Lemma trim_length s : length (trim s) <= length s.
Proof.
  unfold trim. pose proof (trimEnd_length (trimStart s)).
  pose proof (trimStart_length s). lia.
Qed.

Lemma trimStart_clean s : starts_clean (trimStart s).
Proof.
  induction s as [|c s IH]; simpl; [exact I|].
  destruct (is_space c) eqn:E; [exact IH | exact E].
Qed.

Lemma trimStart_fixed s : starts_clean s -> trimStart s = s.
Proof. destruct s as [|c s]; simpl; [reflexivity | intros ->; reflexivity]. Qed.

Lemma trimEnd_clean s : starts_clean s -> starts_clean (trimEnd s).
Proof.
  destruct s as [|c s]; simpl; [trivial|]. intros Hc.
  destruct (trimEnd s); [rewrite Hc|]; exact Hc.
Qed.

Lemma trimEnd_idem s : trimEnd (trimEnd s) = trimEnd s.
Proof.
  induction s as [|c s IH]; simpl; [reflexivity|].
  destruct (trimEnd s) as [|d t] eqn:E.
  - destruct (is_space c) eqn:Ec; simpl; [reflexivity | now rewrite Ec].
  - change (trimEnd (c :: d :: t)) with
      (match trimEnd (d :: t) with
       | [] => if is_space c then [] else [c]
       | u => c :: u
       end).
    now rewrite IH.
Qed.

Lemma trim_clean s : starts_clean (trim s).
Proof. apply trimEnd_clean, trimStart_clean. Qed.

Lemma trim_idem s : trim (trim s) = trim s.
Proof.
  unfold trim at 1. rewrite (trimStart_fixed (trim s)) by apply trim_clean.
  unfold trim. apply trimEnd_idem.
Qed.

End TrimFacts.


(** ** The matcher and global replacement *)

Section RegexFacts.

Implicit Types (r : regex) (s rep : str) (p : char -> bool).

Lemma match_here_One_reject p r c s :
  p c = false -> match_here (One p :: r) (c :: s) = None.
Proof. simpl. now intros ->. Qed.

Lemma match_here_One_nil p r : match_here (One p :: r) [] = None.
Proof. reflexivity. Qed.

(** A pattern that starts with a mandatory character of class [p] matches
    nowhere in a string without such a character. *)
Lemma matches_in_no_first p r s :
  (forall c, In c s -> p c = false) -> Cleaner.matches_in (One p :: r) s = false.
Proof.
  induction s as [|c s IH]; intros H; cbn [Cleaner.matches_in].
  - rewrite match_here_One_nil. apply bool_decide_eq_false.
    intros [x Hx]. discriminate.
  - rewrite match_here_One_reject by (apply H; now left).
    rewrite IH by (intros; apply H; now right).
    rewrite orb_false_r. apply bool_decide_eq_false.
    intros [x Hx]. discriminate.
Qed.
▬▬▬▬▬▬
**About this task**.
The output should be exactly the lines above from the line containing "unfold trim. pose" to the line containing "- rewrite match_here_One_reject", inclusive, with no other lines.

**Solution to this exercise**.
  unfold trim. pose proof (trimEnd_length (trimStart s)).
  pose proof (trimStart_length s). lia.
Qed.

Lemma trimStart_clean s : starts_clean (trimStart s).
Proof.
  induction s as [|c s IH]; simpl; [exact I|].
  destruct (is_space c) eqn:E; [exact IH | exact E].
Qed.

Lemma trimStart_fixed s : starts_clean s -> trimStart s = s.
Proof. destruct s as [|c s]; simpl; [reflexivity | intros ->; reflexivity]. Qed.

Lemma trimEnd_clean s : starts_clean s -> starts_clean (trimEnd s).
Proof.
  destruct s as [|c s]; simpl; [trivial|]. intros Hc.
  destruct (trimEnd s); [rewrite Hc|]; exact Hc.
Qed.

Lemma trimEnd_idem s : trimEnd (trimEnd s) = trimEnd s.
Proof.
  induction s as [|c s IH]; simpl; [reflexivity|].
  destruct (trimEnd s) as [|d t] eqn:E.
  - destruct (is_space c) eqn:Ec; simpl; [reflexivity | now rewrite Ec].
  - change (trimEnd (c :: d :: t)) with
      (match trimEnd (d :: t) with
       | [] => if is_space c then [] else [c]
       | u => c :: u
       end).
    now rewrite IH.
Qed.

Lemma trim_clean s : starts_clean (trim s).
Proof. apply trimEnd_clean, trimStart_clean. Qed.

Lemma trim_idem s : trim (trim s) = trim s.
Proof.
  unfold trim at 1. rewrite (trimStart_fixed (trim s)) by apply trim_clean.
  unfold trim. apply trimEnd_idem.
Qed.

End TrimFacts.


(** ** The matcher and global replacement *)

Section RegexFacts.

Implicit Types (r : regex) (s rep : str) (p : char -> bool).

Lemma match_here_One_reject p r c s :
  p c = false -> match_here (One p :: r) (c :: s) = None.
Proof. simpl. now intros ->. Qed.

Lemma match_here_One_nil p r : match_here (One p :: r) [] = None.
Proof. reflexivity. Qed.

(** A pattern that starts with a mandatory character of class [p] matches
    nowhere in a string without such a character. *)
Lemma matches_in_no_first p r s :
  (forall c, In c s -> p c = false) -> Cleaner.matches_in (One p :: r) s = false.
Proof.
  induction s as [|c s IH]; intros H; cbn [Cleaner.matches_in].
  - rewrite match_here_One_nil. apply bool_decide_eq_false.
    intros [x Hx]. discriminate.
  - rewrite match_here_One_reject by (apply H; now left).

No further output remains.